Making a headline grabbing announcement is easy. Selling the idea to the public, implementing it, ensuring that it’s feasible and that vehicles will be available and affordable is much harder. Electric cars currently account for less than 10% of car sales statewide.

Yet Newsom’s 2035 deadline, announced in an executive order on Wednesday, looks more necessary and less impractical by the day. The transformation is vital to California’s economic and environmental future.

California is leading the nation, but not the world on this. Fifteen nations already have announced plans to ban new sales of gas- and diesel-powered cars and trucks. Some of them — including the United Kingdom, Norway and India — have more ambitious timetables than the one set by Newsom.

The bans are in response to a warning by the International Panel on Climate Change: To avoid a catastrophic increase in temperatures, global emissions of carbon dioxide must be reduced by half within a decade.

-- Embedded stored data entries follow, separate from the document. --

(** Dividing a finite binary64 number by one is exact. *)
Lemma SFdiv_one (s : bool) (m : positive) (e : Z) :
  bounded prec emax m e = true ->
  SFdiv prec emax (S754_finite s m e) (S754_finite false 4503599627370496 (-52))
  = S754_finite s m e.
Proof.
  unfold bounded, canonical_mantissa. intros H.
  apply andb_prop in H as [Hc He].
  apply Z.eqb_eq in Hc. apply Z.leb_le in He.
  unfold fexp, emin, prec, emax in Hc, He.
  unfold SFdiv, SFdiv_core_binary, binary_round_aux, shr_fexp.
  cbn [Zdigits2].
  change (Zpos (digits2_pos 4503599627370496)) with 53%Z.
  unfold fexp, emin, prec, emax.
  set (d := Zpos (digits2_pos m)) in *.
  assert (Hd : (0 < d)%Z) by (unfold d; lia).
  destruct (Z.eq_dec e (-1074)) as [He0 | He0].
  - (* the least exponent: the quotient is the mantissa itself *)
    replace (Z.min (Z.max (d + e - (53 + -52) - 53) (3 - 1024 - 53)) (e - -52))
      with e by lia.
    replace (e - -52 - e)%Z with 52%Z by lia.
    rewrite (@div_eucl_exact _ _ (Zpos m)); [| lia | rewrite Z.shiftl_mul_pow2; lia].
    cbn [new_location Z.even new_location_even Z.eqb shr_record_of_loc Zdigits2].
    fold d.
    replace (Z.max (d + e - 53) (3 - 1024 - 53) - e)%Z with 0%Z by lia.
    cbn [shr shr_m loc_of_shr_record round_nearest_even shr_record_of_loc Zdigits2].
    fold d.
    replace (Z.max (d + e - 53) (3 - 1024 - 53) - e)%Z with 0%Z by lia.
    cbn [shr shr_m].
    replace (e <=? 1024 - 53)%Z with true by (symmetry; apply Z.leb_le; lia).
    rewrite xorb_false_r. reflexivity.
  - (* otherwise one more bit is computed and shifted out again *)
    replace (Z.min (Z.max (d + e - (53 + -52) - 53) (3 - 1024 - 53)) (e - -52))
      with (e - 1)%Z by lia.
    replace (e - -52 - (e - 1))%Z with 53%Z by lia.
    rewrite (@div_eucl_exact _ _ (Zpos m~0)); [| lia | rewrite Z.shiftl_mul_pow2; lia].
    cbn [new_location Z.even new_location_even Z.eqb shr_record_of_loc Zdigits2 digits2_pos].
    rewrite Pos2Z.inj_succ. fold d.
    replace (Z.max (Z.succ d + (e - 1) - 53) (3 - 1024 - 53) - (e - 1))%Z with 1%Z by lia.
    cbn [shr iter_pos shr_1 shr_m loc_of_shr_record round_nearest_even shr_record_of_loc Zdigits2 orb].
    fold d.
    replace (Z.max (d + (e - 1 + 1) - 53) (3 - 1024 - 53) - (e - 1 + 1))%Z with 0%Z by lia.
    cbn [shr shr_m].
    replace (e - 1 + 1)%Z with e by lia.
    replace (e <=? 1024 - 53)%Z with true by (symmetry; apply Z.leb_le; lia).
    rewrite xorb_false_r. reflexivity.
Qed.

Lemma div_1_r (x : float) : x / 1 = x.
Proof.
  apply Prim2SF_inj. rewrite div_spec.
  change (Prim2SF 1) with (S754_finite false 4503599627370496 (-52)).
  pose proof (Prim2SF_valid x) as Hv.
  destruct (Prim2SF x) as [[|]|[|]| |s m e]; try reflexivity.
  apply SFdiv_one. exact Hv.
Qed.

(** A number minus itself is zero, or NaN when it is not finite. *)
Lemma sub_diag (x : float) : x - x = 0 \/ x - x = nan.
Proof.
  assert (H : Prim2SF (x - x) = S754_zero false \/ Prim2SF (x - x) = S754_nan).
  { rewrite sub_spec. destruct (Prim2SF x) as [[|]|[|]| |s m e]; cbn; auto.
    left. unfold SF64sub, SFsub. rewrite Z.sub_diag. reflexivity. }
  destruct H as [H | H]; [left | right]; apply Prim2SF_inj; rewrite H; reflexivity.
Qed.

Lemma dropna_no_nan (xs : list float) : Spec.no_nan xs = true -> dropna xs = xs.
Proof.
  unfold Spec.no_nan, dropna.
  induction xs as [|x xs IH]; cbn [forallb filter]; [reflexivity|].
  intros H. apply andb_prop in H as [Hx Hxs].
  rewrite Hx, (IH Hxs). reflexivity.
Qed.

Ripple effects would include cleaner air. Remember how quickly the skies turned blue after the coronavirus stay-home order in March?

Newsom’s order positions California to achieve a reduction in greenhouse gas emissions sooner than any other state – though other states are now likely to follow California’s example. Transportation accounts for half of California’s carbon dioxide emissions, and more than 80% of the pollutants that cause smog in the state’s cities.

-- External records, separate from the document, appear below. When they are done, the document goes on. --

(** Cancellation at the image chooser: once the path inspection has
    returned, a chooser that exits nonzero ends the run with the report
    as it stands, and no command is spawned after the chooser (no attach,
    no copy, no detach). *)
Lemma execute_image_cancelled :
  forall (w : World) (fuel : nat) (params : Parameters) (d : PathDetails) (s1 : State)
         (code : Z) (out : string),
    _gather_path_info w fuel (source params) (inspecting w params) = (Returned d, s1) ->
    w_proc w (st_spawned s1) ["osascript"; "-e"; image_script] = (code, out) ->
    code <> 0 ->
    exists s' : State,
      execute w fuel params initial_State
      = (Returned (mkReport params SnapshotMountMethod (Some (w_now w 0)) None (Some d)
                            (hardware_of w) false [] None), s')
      /\ spawns_of (st_events s')
         = (spawns_of (st_events s1) ++ [["osascript"; "-e"; image_script]])%list.
Proof.
  intros w fuel params d s1 code out Hgather Hproc Hcode.
  pose proof (proj2 (_gather_path_info_frame w fuel (source params)) (inspecting w params))
    as [Hrep _].
  rewrite Hgather in Hrep. cbn [snd inspecting st_report] in Hrep.
  unfold inspecting, hardware_of in *.
  unfold execute, _gather_hardware_info, _prompt_for_image, initial_State. mrun.
  destruct (w_proc w 0 ["caffeinate"; "-dimsu"; "system_profiler"; "SPHardwareDataType"])
    as [hw_code hw] eqn:Hhw.
  cbn [snd] in *. mrun. cbn [app]. rewrite Hgather. mrun. rewrite Hrep. mrun.
  rewrite Hproc. mrun.
  destruct (code =? 0) eqn:Hz; [apply Z.eqb_eq in Hz; contradiction|].
  mrun. cbn [opt_truthy]. mrun.
  eexists. split; [reflexivity|].
  cbn [st_events]. rewrite !spawns_of_app. cbn. rewrite !app_nil_r. reflexivity.
Qed.
(** The keys that the loop lists are the keys it was given. *)
Lemma convert_loop_keys (bucket_name : str) (pdf_files : list str) :
  forall (w w' : W) (l l' : locals) r,
    convert_loop bucket_name pdf_files (w, l) = Some ((w', l'), r) ->
    (forall k,
       In k (converted_keys (converted_index l') ++ failed_keys (converted_index l'))
       <-> In k (converted_keys (converted_index l) ++ failed_keys (converted_index l))
           \/ In k pdf_files) /\
    total_successful (converted_index l) + total_failed (converted_index l)
      + len pdf_files
    <= total_successful (converted_index l') + total_failed (converted_index l')
    <= total_successful (converted_index l) + total_failed (converted_index l)
       + 2 * len pdf_files.
Proof.
  unfold convert_loop.
  induction pdf_files as [|pdf_key rest IH]; intros w w' l l' r; cbn [for_each].
  - unfold ret. intros [= _ <- _]. split; [intros k; cbn [In]; intuition|].
    unfold len. simpl. lia.
  - unfold bind at 1.
    destruct (convert_one_outcomes bucket_name pdf_key w l)
      as (w1 & l1 & -> & Hcases).
    intros Hrest. apply IH in Hrest as [Hkeys Hcount].
    assert (Hlen : len (pdf_key :: rest) = len rest + 1)
      by (unfold len; cbn [List.length]; lia).
    rewrite Hlen.
    destruct Hcases as [[e ->] | [[text_content ->] | (text_content & e & ->)]];
      unfold converted_keys, failed_keys, converted in *;
      cbn [on_index index_processed index_failure index_success converted_index
           converted_files failed_files total_successful total_failed
           total_processed] in Hkeys, Hcount.
    all: split; [|lia].
    all: intros k; rewrite Hkeys; rewrite ?map_app, !in_app_iff; cbn; intuition.
Qed.
End ExtractLoop.

Section ExtractNodeFacts.
Import Extract.
Context {W : Type} {E : Env W}.

(** Once its two constructors have returned, the node is its loop. *)
Lemma convert_node_through_loop (pdf_files : list str) (bucket_name : str)
    (w w1 w2 : W) :
  boto3_client w = (w1, Ok tt) ->
  DocumentConverter w1 = (w2, Ok tt) ->
  forall w' l',
    convert_loop bucket_name pdf_files (w2, initial_locals) = Some ((w', l'), Ok tt) ->
    convert_pdfs_to_text pdf_files bucket_name (w, tt) = Some ((w', tt), Ok l').
Proof.
  intros Hclient Hconverter w' l' Hloop. unfold convert_pdfs_to_text.
  unfold bind at 1, call at 1. cbn [fst snd]. rewrite Hclient.
  unfold bind at 1, call at 1. cbn [fst snd]. rewrite Hconverter.
  unfold bind, block, ret. cbn [fst snd]. rewrite Hloop. reflexivity.
Qed.
Lemma In_venue_stats (matches : list Match) (v : VenueRow) :
  In v (venue_stats matches) <->
  exists k, In k (map venue matches)
    /\ 10 <= count (filter (fun m => String.eqb (venue m) k) matches)
    /\ v = let g := filter (fun m => String.eqb (venue m) k) matches in
           mkVenueRow k (count (map id g))
             (sum_bool (map bat_first_win g))
             (sum_bool (map field_first_win g))
             (pct (sum_bool (map bat_first_win g)) (count (map id g)))
             (pct (sum_bool (map field_first_win g)) (count (map id g))).
Proof.
  unfold venue_stats, venue_stats_agg, venue_groups.
  rewrite in_map_iff. split.
  - intros [[[[k total] bat] field] [E H]].
    apply filter_In in H as [H Hmin]. apply Z.leb_le in Hmin.
    apply (In_agg String.eqb String.leb string_eqb_eq) in H
      as [k' [Hk E']].
    inversion E'; subst. exists k'. rewrite count_map in Hmin. auto.
  - intros [k [Hk [Hmin ->]]].
    set (g := filter (fun m => String.eqb (venue m) k) matches).
    exists (k, count (map id g), sum_bool (map bat_first_win g),
            sum_bool (map field_first_win g)).
    split; [reflexivity|]. apply filter_In. split.
    + apply (In_agg String.eqb String.leb string_eqb_eq).
      exists k. now split.
    + apply Z.leb_le. now rewrite count_map.
Qed.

The governor announced his order against a backdrop of climate calamity. Fires aggravated by drought and climate change have burned 5,600 square miles of the state’s forests and grasslands this season. The need for a robust response grows more urgent with each new blaze.

Opponents of a rapid switch to zero-emission vehicles argue that the change should flow from consumers’ choices. A government mandate, they say, would force people to buy vehicles they do not want or cannot afford.

The let-buyers-decide argument has some merit. Fortunately, California consumer preferences are steadily becoming more closely aligned with Newsom’s order. Adoption is helped as the costs, especially over the lifetime of the vehicle, come into parity with gas-powered cars.

But government still has a useful role in accelerating that market shift. Next up, Newsom must articulate a transition plan that includes getting as many gasoline-powered cars off the road as possible. He’ll have a better chance of success if he works with the Legislature, something he notably didn’t do by going the executive order route.

California is now committed to joining nations around the world in creating conditions that favor the emergence of clean transportation industries and the infrastructure that supports them. Because the state is already home to leading industries in this sector (think Tesla), Newsom’s executive order is in line with California’s economic interests. And those of at least some automakers: Ford Motor Co. praised Newsom’s order.

Zero-emission vehicles alone won’t solve California’s, or the world’s, climate crisis. But that crisis is sure to worsen without ambitious action to curb the transportation sector’s carbon dioxide emissions. In the absence of federal leadership, no state has a larger responsibility — or a greater opportunity — than California.